Начался неспешный, обстоятельный шутовской торг, по заведённому испокон веков обычаю. Гости угрожали, умоляли, льстили, а хозяин отнекивался и бранился, но мало-помалу уступал. Глеб знал, что в конце концов он вынесет и пирог, и другие сладости, а к полуночи, когда процессия обойдёт всю деревню, мешок будет набит угощениями до самого верха. Тогда уж начнётся пир горой.
Ряженые тоже не скучали без дела. Двое из них, петух и свинья, сошлись посреди улицы в потешном поединке под размеренное позвякивание бубна, бренчание балалайки и одобрительные выкрики товарищей. Петух вертел головой, хлопал себя руками по бёдрам, а свинья уморительно хрюкала. Вот они сшиблись, свинье удалось подмять противника под себя, но тот, изловчившись, тюкнул её клювом в самое темя. Взвизгнув, свинья отпрянула, и петух тут же налетел на неё, пронзительно крича победное ку-ка-ре-ку.
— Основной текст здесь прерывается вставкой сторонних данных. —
(** ** Judge isolation *)
(** A character of [json.dumps] with its default [ensure_ascii]: those above ASCII are
    escaped by code point, in UTF-16; [s] is UTF-8. *)
Definition hexN (n : N) : string := hex_digit (N.to_nat (n mod 16)).
Definition u4 (n : N) : string := ch 92 +:+ "u" +:+ hexN (n / 4096) +:+ hexN (n / 256) +:+ hexN (n / 16) +:+ hexN n.
Definition u_escape (n : N) : string :=
  if (n <? 65536)%N then u4 n else u4 (55296 + (n - 65536) / 1024) +:+ u4 (56320 + (n - 65536) mod 1024).
Fixpoint ascii_esc (s : string) : string :=
  match s with
  | EmptyString => EmptyString
  | String a s1 =>
      let x := N_of_ascii a in
      if (x <? 127)%N then esc_char a +:+ ascii_esc s1
      else if (x =? 127)%N then u_escape x +:+ ascii_esc s1
      else match s1 with
      | String b s2 =>
          let y := N_of_ascii b in
          if (x <? 224)%N then u_escape ((x mod 32) * 64 + y mod 64) +:+ ascii_esc s2
          else match s2 with
          | String c s3 =>
              let z := N_of_ascii c in
              if (x <? 240)%N then u_escape ((x mod 16) * 4096 + (y mod 64) * 64 + z mod 64) +:+ ascii_esc s3
              else match s3 with
              | String d s4 => u_escape ((x mod 8) * 262144 + (y mod 64) * 4096 + (z mod 64) * 64 + N_of_ascii d mod 64) +:+ ascii_esc s4
              | EmptyString => EmptyString
              end
          | EmptyString => EmptyString
          end
      | EmptyString => EmptyString
      end
  end.
Definition ascii_quote (s : string) : string := ch 34 +:+ ascii_esc s +:+ ch 34.

(** [json.dumps(v)] *)
Fixpoint json_dumps (v : val) : string :=
  match v with
  | VNone => "null"
  | VBool b => if b then "true" else "false"
  | VInt z => print_int z
  | VFloat q => print_float q
  | VStr s => ascii_quote s
  | VList l => "[" +:+ join ", " (map json_dumps l) +:+ "]"
  | VDict d => "{" +:+ join ", " (map (λ '(k, x), ascii_quote k +:+ ": " +:+ json_dumps x) d) +:+ "}"
  end.

Section isolation.
(** [rfc3339] of a timestamp. *)
Context (rfc3339 : Q → string).

Definition signal_json (s : signal) : val :=
  VDict [("id", VStr (sg_id s)); ("command_id", sg_command_id s); ("status", sg_status s); ("summary", sg_summary s);
         ("truncated", VBool (sg_truncated s)); ("collected_at", sg_collected_at s); ("flags", sg_flags s);
         ("ref", sg_ref s); ("source", VStr (sg_source s)); ("t", VStr (rfc3339 (sg_t s))); ("audit_ref", VStr (sg_audit_ref s))].
Definition skill_json (s : skill_view) : val :=
  VDict [("name", VStr (sv_name s)); ("modes", sv_modes s); ("preconditions", sv_preconditions s)].
Definition verification_json (v : verification) : val :=
  VDict [("rule", vf_rule v); ("result", vf_result v); ("samples", vf_samples v); ("t", VStr (rfc3339 (vf_t v))); ("by", VStr "verifier")].
Definition recovery_json (r : recovery) : val :=
  VDict [("rule", rv_rule r); ("note", rv_note r); ("t", VStr (rfc3339 (rv_t r)))].

(** The judge's view as it is sent, without [under_judgement]. *)
Definition judge_json (j : judge_view_t) : dict :=
  [("view", VStr "judge"); ("episode_id", VStr (jv_episode_id j)); ("class", opt_val VStr (jv_class j)); ("trigger", jv_trigger j);
   ("state", opt_val VStr (jv_state j)); ("consensus_mode", opt_val VStr (jv_mode j));
   ("consensus_mode_evidence", jv_mode_evidence j); ("signals", VList (map signal_json (jv_signals j)));
   ("skill", opt_val skill_json (jv_skill j)); ("verifications", VList (map verification_json (jv_verifications j)));
   ("recovery_observations", VList (map recovery_json (jv_recovery j)))].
Все вокруг сгибались пополам от хохота.
Неожиданно сзади раздалось:
– Эй, Глебка!
Глеб обернулся и тут же получил по лицу жёстким снежком. Мимо промчался Афонька, его одногодок, главный заводила среди всех деревенских детей. Смеясь, он крикнул:
– Рот не разевай! – и скрылся в толпе.
Отплевываясь, Глеб бросился вслед, на ходу выдернув из сугроба пригоршню снега. Обидчику предстояло поплатиться.
Шло время, неумолимо исчезая в пустоте, и стрелки на часах ползли своей обычной дорогой. Но для тех, кто пел и плясал на улице, эта волшебная ночь растянулась надолго, и казалось, не будет ей ни конца, ни края – только вечный, бесшабашный праздник, полный уютного счастья, слегка захмелевший от свежесваренной браги.
Колядовщики стучались в каждую дверь, везде неизменно получая гостинцы. Мешок на плече у Никиты заметно раздулся, и вздыхал мехоноша тяжело, устало. Но улыбка не сползала с его довольного лица. Такая уж это была ночь.
Ряженые пели частушки и колядки, ревели звериными голосами, мутузили друг друга и разыгрывали смешные сцены. Носилась вокруг мелюзга, перебрасываясь снежками. Глеб, не обращая внимания на остальных мальчишек, преследовал Афоньку. Тот оказался чересчур ловок и постоянно уворачивался от его снежков, дразнясь и обзываясь. Первоначальная обида на него прошла, остался лишь азарт, горячий азарт настоящего охотника. Вот она, дичь – высовывает розовый язык, поскальзывается на бегу. Сейчас, сейчас!
Опять не попал!
Снежок пролетел мимо цели. А Афонька, вконец расшалившись, кинулся к безоружному Глебу и, сорвав с его головы треух, побежал прочь.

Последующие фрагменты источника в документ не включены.